Records for processing:

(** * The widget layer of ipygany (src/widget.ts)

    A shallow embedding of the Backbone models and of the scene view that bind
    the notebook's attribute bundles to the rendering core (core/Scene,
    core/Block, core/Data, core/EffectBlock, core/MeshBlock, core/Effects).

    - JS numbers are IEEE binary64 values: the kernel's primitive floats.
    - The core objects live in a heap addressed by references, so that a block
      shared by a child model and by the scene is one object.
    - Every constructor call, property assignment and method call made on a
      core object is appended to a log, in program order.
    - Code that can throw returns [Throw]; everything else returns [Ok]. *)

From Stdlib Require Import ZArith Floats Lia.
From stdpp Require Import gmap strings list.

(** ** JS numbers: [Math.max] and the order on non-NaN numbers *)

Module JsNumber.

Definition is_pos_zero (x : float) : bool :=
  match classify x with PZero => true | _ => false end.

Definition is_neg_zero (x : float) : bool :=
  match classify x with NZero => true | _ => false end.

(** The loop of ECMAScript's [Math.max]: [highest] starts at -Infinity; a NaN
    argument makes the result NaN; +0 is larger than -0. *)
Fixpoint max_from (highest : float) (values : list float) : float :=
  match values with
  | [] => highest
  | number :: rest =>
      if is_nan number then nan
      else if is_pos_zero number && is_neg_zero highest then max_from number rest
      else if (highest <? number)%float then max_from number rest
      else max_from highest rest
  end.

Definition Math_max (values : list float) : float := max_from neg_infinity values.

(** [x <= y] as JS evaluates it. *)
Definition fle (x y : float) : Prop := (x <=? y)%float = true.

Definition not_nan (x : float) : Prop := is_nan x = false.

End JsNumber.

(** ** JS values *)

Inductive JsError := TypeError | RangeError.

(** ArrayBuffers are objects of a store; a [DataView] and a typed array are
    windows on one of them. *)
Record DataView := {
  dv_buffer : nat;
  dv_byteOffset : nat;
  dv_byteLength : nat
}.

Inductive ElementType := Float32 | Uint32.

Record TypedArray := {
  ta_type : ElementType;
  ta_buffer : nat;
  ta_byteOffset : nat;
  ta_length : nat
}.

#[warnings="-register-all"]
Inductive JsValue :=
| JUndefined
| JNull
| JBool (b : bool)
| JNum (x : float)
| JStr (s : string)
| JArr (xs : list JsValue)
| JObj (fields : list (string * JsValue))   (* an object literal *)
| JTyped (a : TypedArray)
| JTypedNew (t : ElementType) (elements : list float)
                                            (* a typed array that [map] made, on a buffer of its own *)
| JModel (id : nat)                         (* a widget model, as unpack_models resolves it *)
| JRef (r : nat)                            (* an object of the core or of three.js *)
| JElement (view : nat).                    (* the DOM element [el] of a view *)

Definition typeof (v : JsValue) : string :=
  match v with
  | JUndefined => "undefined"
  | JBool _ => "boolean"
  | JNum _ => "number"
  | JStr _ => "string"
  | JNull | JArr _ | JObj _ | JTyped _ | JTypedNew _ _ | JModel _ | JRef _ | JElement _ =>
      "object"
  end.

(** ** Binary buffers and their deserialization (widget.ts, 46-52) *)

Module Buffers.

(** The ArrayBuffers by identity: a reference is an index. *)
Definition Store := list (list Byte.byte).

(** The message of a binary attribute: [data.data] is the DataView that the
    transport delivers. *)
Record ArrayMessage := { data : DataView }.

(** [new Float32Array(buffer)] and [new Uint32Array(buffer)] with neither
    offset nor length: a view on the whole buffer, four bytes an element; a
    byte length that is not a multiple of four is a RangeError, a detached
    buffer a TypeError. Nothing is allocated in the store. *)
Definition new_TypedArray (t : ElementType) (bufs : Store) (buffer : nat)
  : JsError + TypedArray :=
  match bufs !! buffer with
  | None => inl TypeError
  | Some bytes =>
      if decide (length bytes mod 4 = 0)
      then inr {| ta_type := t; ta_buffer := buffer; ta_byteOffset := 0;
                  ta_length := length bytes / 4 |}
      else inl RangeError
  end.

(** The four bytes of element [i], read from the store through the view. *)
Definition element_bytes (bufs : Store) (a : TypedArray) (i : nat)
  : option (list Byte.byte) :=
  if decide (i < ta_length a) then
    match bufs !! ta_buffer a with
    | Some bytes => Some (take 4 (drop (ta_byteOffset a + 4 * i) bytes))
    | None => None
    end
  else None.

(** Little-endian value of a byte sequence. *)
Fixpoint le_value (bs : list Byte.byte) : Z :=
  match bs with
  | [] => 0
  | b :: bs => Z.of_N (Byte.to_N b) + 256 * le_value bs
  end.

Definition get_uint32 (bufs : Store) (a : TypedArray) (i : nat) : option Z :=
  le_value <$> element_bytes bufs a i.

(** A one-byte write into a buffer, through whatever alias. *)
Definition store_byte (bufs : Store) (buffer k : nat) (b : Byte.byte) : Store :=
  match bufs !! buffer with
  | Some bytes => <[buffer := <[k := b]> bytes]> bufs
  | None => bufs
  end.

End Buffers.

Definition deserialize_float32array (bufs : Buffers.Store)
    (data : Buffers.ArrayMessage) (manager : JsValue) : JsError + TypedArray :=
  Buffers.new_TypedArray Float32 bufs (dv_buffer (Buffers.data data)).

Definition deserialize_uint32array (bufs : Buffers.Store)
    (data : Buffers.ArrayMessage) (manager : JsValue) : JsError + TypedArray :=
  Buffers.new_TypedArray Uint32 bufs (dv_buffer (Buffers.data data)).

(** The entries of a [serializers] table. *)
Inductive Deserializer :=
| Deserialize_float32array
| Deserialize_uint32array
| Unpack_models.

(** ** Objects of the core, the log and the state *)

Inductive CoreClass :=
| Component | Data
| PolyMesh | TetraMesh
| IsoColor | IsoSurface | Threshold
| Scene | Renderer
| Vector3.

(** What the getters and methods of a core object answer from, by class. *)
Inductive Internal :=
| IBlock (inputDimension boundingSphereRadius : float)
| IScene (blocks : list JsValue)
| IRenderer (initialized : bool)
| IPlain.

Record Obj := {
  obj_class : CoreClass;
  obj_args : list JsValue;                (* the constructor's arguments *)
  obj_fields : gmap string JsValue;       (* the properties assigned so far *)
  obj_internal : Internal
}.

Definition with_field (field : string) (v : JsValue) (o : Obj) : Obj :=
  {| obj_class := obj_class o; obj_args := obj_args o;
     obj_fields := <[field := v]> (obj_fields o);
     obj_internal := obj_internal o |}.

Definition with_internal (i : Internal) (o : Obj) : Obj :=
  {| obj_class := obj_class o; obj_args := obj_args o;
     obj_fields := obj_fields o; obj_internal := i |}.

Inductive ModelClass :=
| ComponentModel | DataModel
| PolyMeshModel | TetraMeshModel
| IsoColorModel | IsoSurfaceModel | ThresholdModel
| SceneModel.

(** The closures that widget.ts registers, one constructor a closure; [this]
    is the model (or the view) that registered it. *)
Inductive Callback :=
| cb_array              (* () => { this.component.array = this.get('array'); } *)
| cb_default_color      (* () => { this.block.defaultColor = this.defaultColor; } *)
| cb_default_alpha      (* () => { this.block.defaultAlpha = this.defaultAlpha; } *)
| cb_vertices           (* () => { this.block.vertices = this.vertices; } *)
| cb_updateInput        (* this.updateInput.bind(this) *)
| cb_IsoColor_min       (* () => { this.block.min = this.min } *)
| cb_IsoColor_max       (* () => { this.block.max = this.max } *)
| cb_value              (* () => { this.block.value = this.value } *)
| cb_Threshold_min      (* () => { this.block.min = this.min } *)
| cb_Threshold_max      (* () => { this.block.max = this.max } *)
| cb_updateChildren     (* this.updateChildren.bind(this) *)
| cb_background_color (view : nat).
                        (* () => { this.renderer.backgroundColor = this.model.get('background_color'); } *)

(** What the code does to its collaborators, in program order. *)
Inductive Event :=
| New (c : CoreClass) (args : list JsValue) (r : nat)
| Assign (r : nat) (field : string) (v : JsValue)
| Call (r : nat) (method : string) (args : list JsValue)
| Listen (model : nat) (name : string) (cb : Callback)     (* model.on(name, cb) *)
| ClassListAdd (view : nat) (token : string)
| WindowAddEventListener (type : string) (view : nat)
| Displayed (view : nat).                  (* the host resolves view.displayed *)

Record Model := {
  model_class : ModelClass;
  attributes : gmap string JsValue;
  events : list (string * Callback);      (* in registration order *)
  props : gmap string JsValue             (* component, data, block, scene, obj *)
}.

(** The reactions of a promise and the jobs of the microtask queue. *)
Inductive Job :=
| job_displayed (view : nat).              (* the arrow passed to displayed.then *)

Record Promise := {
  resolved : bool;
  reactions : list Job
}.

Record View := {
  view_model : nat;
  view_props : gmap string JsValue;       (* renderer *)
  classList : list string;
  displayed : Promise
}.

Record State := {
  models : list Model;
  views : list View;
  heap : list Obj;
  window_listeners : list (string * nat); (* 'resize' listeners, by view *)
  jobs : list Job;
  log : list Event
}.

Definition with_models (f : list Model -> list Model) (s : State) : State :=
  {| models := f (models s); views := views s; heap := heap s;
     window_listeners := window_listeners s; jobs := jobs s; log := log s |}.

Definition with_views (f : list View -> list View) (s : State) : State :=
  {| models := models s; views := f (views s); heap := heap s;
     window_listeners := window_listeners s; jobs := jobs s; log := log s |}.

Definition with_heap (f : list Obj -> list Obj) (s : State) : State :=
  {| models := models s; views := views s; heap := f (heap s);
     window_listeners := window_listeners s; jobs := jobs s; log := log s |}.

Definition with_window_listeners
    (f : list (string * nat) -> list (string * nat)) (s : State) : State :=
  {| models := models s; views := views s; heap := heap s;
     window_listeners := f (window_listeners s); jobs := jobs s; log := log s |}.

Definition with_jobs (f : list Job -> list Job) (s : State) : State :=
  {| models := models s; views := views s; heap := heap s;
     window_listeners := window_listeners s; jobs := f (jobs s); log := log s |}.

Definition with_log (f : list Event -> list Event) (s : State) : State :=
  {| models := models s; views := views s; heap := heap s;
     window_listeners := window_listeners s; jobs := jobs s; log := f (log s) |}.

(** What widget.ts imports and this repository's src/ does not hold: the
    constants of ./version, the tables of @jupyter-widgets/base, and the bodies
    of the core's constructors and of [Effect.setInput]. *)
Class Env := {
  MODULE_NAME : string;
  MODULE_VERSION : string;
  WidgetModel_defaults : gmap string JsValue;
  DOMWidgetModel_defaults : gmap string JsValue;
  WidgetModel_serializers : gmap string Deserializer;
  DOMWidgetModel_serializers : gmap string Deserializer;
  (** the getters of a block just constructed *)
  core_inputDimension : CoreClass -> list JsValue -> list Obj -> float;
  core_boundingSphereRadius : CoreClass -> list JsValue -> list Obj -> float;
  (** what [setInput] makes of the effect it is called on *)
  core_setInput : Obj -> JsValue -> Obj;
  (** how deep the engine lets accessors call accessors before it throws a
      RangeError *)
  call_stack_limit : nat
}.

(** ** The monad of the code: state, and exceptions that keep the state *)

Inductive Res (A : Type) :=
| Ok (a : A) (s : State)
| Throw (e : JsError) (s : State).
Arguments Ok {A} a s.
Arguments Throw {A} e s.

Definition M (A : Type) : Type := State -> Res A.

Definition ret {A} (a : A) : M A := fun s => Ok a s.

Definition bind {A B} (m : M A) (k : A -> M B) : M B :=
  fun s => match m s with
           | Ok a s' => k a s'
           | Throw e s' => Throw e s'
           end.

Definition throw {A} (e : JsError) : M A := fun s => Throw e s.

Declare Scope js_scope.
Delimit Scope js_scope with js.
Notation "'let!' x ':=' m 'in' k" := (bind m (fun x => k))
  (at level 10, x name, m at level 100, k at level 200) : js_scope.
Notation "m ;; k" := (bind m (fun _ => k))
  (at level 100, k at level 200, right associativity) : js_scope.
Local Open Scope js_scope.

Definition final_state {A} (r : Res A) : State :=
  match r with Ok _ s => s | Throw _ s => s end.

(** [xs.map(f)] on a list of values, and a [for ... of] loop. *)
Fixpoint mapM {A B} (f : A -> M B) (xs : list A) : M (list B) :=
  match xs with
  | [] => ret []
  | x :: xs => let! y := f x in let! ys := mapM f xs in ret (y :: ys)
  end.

--

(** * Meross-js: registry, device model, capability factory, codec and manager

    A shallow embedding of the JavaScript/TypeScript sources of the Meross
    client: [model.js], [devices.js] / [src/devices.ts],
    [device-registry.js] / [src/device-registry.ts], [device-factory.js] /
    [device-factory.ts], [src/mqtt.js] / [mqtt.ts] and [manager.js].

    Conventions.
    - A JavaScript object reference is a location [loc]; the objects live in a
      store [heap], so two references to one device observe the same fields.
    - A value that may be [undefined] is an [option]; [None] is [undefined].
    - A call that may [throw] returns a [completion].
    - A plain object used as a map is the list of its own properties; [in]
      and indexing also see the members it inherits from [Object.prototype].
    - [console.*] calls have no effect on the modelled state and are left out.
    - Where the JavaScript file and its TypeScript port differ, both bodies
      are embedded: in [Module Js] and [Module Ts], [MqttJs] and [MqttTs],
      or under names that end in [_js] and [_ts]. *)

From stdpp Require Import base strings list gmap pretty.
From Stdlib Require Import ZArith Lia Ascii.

What the task asks: Above are the records; from them, give again exactly the lines from the one containing "reactions : list Job" through the one containing "window_listeners := window_listeners s; jobs := jobs s; log := f", both included.

Problem solution:
  reactions : list Job
}.

Record View := {
  view_model : nat;
  view_props : gmap string JsValue;       (* renderer *)
  classList : list string;
  displayed : Promise
}.

Record State := {
  models : list Model;
  views : list View;
  heap : list Obj;
  window_listeners : list (string * nat); (* 'resize' listeners, by view *)
  jobs : list Job;
  log : list Event
}.

Definition with_models (f : list Model -> list Model) (s : State) : State :=
  {| models := f (models s); views := views s; heap := heap s;
     window_listeners := window_listeners s; jobs := jobs s; log := log s |}.

Definition with_views (f : list View -> list View) (s : State) : State :=
  {| models := models s; views := f (views s); heap := heap s;
     window_listeners := window_listeners s; jobs := jobs s; log := log s |}.

Definition with_heap (f : list Obj -> list Obj) (s : State) : State :=
  {| models := models s; views := views s; heap := f (heap s);
     window_listeners := window_listeners s; jobs := jobs s; log := log s |}.

Definition with_window_listeners
    (f : list (string * nat) -> list (string * nat)) (s : State) : State :=
  {| models := models s; views := views s; heap := heap s;
     window_listeners := f (window_listeners s); jobs := jobs s; log := log s |}.

Definition with_jobs (f : list Job -> list Job) (s : State) : State :=
  {| models := models s; views := views s; heap := heap s;
     window_listeners := window_listeners s; jobs := f (jobs s); log := log s |}.

Definition with_log (f : list Event -> list Event) (s : State) : State :=
  {| models := models s; views := views s; heap := heap s;
     window_listeners := window_listeners s; jobs := jobs s; log := f (log s) |}.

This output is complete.